Extracted data entries:
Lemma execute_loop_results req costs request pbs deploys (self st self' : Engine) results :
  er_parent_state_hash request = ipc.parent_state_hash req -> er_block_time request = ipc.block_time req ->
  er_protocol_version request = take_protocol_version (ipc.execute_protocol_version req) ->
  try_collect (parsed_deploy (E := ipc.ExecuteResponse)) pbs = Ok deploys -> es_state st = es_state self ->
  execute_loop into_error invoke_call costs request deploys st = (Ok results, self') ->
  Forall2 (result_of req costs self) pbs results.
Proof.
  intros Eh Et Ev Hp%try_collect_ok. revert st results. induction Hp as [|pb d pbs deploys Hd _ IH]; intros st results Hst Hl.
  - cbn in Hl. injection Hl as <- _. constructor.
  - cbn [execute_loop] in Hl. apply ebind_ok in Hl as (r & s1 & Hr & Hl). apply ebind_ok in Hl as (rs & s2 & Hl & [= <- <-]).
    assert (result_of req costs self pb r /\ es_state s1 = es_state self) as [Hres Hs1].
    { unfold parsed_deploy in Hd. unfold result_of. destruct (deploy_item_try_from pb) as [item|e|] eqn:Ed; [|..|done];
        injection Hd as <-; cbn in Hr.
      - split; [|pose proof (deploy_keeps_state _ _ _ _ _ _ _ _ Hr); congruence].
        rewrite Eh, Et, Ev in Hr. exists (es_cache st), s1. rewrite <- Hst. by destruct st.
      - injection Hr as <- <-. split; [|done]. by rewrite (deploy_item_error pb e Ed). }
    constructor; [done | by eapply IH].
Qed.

--

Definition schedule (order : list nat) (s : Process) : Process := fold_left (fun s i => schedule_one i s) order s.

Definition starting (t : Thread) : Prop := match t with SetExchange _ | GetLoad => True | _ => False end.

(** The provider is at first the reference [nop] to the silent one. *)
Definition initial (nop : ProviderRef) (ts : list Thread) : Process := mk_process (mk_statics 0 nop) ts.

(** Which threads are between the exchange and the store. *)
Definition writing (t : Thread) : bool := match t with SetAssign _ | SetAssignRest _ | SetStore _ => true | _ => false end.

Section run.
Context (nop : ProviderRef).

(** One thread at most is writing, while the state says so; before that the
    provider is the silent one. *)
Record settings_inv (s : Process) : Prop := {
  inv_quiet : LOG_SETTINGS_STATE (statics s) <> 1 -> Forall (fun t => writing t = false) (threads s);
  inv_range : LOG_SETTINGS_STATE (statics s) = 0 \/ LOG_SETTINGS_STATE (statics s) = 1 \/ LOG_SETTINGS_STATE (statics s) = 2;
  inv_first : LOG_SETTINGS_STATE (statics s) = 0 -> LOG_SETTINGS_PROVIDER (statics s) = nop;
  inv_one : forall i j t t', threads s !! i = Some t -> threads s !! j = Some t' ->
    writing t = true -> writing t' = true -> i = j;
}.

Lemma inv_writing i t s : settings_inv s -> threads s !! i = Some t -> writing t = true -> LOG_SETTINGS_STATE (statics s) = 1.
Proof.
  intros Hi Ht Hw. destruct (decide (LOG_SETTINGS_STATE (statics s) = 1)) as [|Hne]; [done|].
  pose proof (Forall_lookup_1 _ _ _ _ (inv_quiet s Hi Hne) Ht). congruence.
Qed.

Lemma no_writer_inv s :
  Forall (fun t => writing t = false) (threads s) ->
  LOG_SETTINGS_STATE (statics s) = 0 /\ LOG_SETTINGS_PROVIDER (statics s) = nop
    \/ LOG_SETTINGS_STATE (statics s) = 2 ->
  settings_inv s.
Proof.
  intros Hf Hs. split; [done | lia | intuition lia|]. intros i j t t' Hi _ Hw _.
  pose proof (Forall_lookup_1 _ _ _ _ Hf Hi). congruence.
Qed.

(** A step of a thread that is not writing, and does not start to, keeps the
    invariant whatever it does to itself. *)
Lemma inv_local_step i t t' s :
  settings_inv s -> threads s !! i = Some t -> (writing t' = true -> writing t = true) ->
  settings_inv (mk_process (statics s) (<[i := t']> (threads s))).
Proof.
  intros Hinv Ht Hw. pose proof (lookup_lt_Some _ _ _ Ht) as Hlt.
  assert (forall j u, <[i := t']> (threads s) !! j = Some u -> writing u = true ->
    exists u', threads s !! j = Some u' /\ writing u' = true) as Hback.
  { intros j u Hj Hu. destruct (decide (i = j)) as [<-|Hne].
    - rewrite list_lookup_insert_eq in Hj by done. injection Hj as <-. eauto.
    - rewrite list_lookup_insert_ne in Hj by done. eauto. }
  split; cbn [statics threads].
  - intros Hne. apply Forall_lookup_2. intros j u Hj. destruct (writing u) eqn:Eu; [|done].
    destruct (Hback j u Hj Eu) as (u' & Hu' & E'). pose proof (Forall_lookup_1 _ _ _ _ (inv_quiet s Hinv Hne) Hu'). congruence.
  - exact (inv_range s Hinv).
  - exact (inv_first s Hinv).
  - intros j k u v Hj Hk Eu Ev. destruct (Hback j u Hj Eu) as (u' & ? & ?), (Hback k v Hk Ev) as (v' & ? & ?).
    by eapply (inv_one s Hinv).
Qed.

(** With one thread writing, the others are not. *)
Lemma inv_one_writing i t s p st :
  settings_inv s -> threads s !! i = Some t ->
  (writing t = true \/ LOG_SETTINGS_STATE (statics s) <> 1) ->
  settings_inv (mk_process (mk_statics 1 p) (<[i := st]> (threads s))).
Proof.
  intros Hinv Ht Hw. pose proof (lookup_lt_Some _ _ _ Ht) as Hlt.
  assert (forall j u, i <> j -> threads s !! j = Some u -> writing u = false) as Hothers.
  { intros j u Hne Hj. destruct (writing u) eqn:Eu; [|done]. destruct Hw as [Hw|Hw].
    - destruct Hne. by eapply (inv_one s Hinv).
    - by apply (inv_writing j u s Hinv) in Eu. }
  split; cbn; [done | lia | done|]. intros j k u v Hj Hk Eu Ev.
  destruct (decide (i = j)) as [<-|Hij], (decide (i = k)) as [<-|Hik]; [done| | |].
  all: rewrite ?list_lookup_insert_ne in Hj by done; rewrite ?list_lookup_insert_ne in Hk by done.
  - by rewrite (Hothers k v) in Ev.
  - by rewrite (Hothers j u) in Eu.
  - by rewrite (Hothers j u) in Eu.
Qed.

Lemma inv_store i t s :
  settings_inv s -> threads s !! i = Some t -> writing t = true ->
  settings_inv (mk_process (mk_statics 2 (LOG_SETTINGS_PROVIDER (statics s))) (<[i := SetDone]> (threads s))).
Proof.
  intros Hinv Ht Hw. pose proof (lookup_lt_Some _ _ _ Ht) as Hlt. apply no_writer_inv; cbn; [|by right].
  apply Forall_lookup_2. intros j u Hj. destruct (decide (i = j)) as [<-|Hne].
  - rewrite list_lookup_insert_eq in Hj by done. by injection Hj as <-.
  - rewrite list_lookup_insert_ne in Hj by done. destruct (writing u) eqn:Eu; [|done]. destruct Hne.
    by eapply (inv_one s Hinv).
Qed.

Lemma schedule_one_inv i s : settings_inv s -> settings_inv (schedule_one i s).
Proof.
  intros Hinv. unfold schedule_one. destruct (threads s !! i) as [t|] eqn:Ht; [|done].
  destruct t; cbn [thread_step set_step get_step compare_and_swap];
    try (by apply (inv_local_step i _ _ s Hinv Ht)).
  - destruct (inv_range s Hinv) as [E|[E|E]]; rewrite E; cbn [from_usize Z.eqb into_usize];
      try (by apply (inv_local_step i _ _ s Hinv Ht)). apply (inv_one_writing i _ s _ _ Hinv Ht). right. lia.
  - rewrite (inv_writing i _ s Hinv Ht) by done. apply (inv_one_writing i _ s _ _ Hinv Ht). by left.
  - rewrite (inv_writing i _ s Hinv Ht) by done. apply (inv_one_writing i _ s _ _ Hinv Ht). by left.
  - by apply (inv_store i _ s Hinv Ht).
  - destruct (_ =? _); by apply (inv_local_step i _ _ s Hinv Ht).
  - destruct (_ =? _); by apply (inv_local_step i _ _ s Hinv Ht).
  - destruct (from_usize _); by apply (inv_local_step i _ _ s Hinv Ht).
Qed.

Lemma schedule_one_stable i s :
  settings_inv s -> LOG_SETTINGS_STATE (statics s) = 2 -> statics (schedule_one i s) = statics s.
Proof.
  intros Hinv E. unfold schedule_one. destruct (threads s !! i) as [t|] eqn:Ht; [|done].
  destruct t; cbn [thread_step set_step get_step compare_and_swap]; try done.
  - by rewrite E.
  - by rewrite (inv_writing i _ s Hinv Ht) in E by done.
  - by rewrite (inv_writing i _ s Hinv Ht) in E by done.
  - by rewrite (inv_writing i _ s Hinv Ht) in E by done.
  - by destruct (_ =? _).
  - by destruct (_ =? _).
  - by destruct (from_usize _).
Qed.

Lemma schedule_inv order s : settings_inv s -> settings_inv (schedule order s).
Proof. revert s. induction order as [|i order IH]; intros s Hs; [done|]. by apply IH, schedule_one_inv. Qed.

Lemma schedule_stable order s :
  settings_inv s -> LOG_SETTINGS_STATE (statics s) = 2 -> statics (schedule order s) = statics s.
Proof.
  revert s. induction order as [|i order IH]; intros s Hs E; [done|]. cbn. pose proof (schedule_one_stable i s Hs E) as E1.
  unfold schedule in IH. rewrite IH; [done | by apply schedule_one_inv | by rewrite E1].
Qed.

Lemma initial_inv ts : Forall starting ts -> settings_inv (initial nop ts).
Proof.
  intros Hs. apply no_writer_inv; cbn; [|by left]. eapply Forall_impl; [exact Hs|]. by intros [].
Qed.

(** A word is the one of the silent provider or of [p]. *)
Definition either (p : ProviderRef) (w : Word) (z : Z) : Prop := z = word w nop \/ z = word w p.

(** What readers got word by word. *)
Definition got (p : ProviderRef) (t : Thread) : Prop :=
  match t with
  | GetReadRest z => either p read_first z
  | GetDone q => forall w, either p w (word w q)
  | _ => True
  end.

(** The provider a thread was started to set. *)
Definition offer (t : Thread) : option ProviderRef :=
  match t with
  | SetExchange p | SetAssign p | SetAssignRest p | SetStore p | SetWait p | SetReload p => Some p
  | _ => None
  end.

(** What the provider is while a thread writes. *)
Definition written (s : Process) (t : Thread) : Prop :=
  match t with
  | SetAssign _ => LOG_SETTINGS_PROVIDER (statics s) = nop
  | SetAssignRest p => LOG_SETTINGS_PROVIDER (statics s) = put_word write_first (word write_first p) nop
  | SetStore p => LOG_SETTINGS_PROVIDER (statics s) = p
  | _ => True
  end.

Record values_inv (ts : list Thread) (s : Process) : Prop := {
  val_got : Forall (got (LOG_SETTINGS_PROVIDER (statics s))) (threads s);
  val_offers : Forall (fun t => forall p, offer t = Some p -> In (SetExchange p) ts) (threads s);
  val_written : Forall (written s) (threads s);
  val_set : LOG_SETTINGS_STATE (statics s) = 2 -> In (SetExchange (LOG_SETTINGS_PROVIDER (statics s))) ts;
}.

--

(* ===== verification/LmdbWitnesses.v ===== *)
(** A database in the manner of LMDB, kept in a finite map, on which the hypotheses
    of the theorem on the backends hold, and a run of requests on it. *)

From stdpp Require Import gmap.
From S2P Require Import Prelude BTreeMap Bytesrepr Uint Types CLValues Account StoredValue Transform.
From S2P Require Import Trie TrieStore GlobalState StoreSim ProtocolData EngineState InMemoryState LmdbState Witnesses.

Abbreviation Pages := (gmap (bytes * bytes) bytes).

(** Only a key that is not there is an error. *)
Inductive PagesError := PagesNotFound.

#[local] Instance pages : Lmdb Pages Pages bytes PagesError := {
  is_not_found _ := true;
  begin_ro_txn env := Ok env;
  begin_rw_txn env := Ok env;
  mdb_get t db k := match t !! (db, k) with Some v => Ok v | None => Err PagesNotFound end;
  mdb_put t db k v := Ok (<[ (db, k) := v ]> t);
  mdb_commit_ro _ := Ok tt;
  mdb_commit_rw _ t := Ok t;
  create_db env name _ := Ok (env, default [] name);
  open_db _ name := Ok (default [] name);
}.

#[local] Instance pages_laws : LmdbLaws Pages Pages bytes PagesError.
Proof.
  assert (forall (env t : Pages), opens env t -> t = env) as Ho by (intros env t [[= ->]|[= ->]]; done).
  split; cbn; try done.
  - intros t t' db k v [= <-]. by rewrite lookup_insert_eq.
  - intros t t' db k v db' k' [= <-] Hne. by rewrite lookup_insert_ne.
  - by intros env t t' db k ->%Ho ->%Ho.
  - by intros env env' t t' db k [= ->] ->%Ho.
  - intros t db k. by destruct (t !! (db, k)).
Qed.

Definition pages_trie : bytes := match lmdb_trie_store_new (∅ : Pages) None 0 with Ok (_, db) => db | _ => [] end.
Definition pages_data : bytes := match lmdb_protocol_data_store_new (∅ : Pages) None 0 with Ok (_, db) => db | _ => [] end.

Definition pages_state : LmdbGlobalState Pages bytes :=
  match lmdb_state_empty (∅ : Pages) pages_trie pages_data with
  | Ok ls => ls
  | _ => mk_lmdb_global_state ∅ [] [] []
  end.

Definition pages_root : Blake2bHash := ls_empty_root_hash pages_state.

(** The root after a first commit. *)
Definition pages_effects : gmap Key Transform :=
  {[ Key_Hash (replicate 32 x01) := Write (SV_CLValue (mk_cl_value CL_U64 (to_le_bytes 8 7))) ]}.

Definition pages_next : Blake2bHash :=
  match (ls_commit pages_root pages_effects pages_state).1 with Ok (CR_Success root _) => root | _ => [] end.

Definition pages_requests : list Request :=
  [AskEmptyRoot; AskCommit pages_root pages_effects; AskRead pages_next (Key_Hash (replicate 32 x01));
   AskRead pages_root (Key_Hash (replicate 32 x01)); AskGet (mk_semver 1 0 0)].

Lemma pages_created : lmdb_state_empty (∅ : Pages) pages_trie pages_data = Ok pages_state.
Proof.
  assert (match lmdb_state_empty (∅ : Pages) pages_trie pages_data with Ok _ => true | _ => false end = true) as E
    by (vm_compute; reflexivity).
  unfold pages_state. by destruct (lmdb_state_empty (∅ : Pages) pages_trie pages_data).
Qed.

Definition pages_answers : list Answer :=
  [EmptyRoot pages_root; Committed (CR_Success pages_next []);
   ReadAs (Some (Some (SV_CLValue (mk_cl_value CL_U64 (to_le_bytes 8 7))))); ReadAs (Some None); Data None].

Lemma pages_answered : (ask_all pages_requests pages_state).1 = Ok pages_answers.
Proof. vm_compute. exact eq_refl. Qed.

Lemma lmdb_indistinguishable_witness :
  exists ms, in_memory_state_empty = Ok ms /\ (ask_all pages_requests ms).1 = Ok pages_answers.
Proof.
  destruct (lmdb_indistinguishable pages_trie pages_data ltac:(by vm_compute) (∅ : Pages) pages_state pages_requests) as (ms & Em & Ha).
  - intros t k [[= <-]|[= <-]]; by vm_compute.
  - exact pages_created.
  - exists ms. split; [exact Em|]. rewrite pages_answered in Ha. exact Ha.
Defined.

• **What is needed**:
All that should be written out is the stretch of lines above between the one holding "intros Eh Et" and the one holding "- cbn [execute_loop]", inclusive, exactly as given.

• **Exercise solution**:
  intros Eh Et Ev Hp%try_collect_ok. revert st results. induction Hp as [|pb d pbs deploys Hd _ IH]; intros st results Hst Hl.
  - cbn in Hl. injection Hl as <- _. constructor.
  - cbn [execute_loop] in Hl. apply ebind_ok in Hl as (r & s1 & Hr & Hl). apply ebind_ok in Hl as (rs & s2 & Hl & [= <- <-]).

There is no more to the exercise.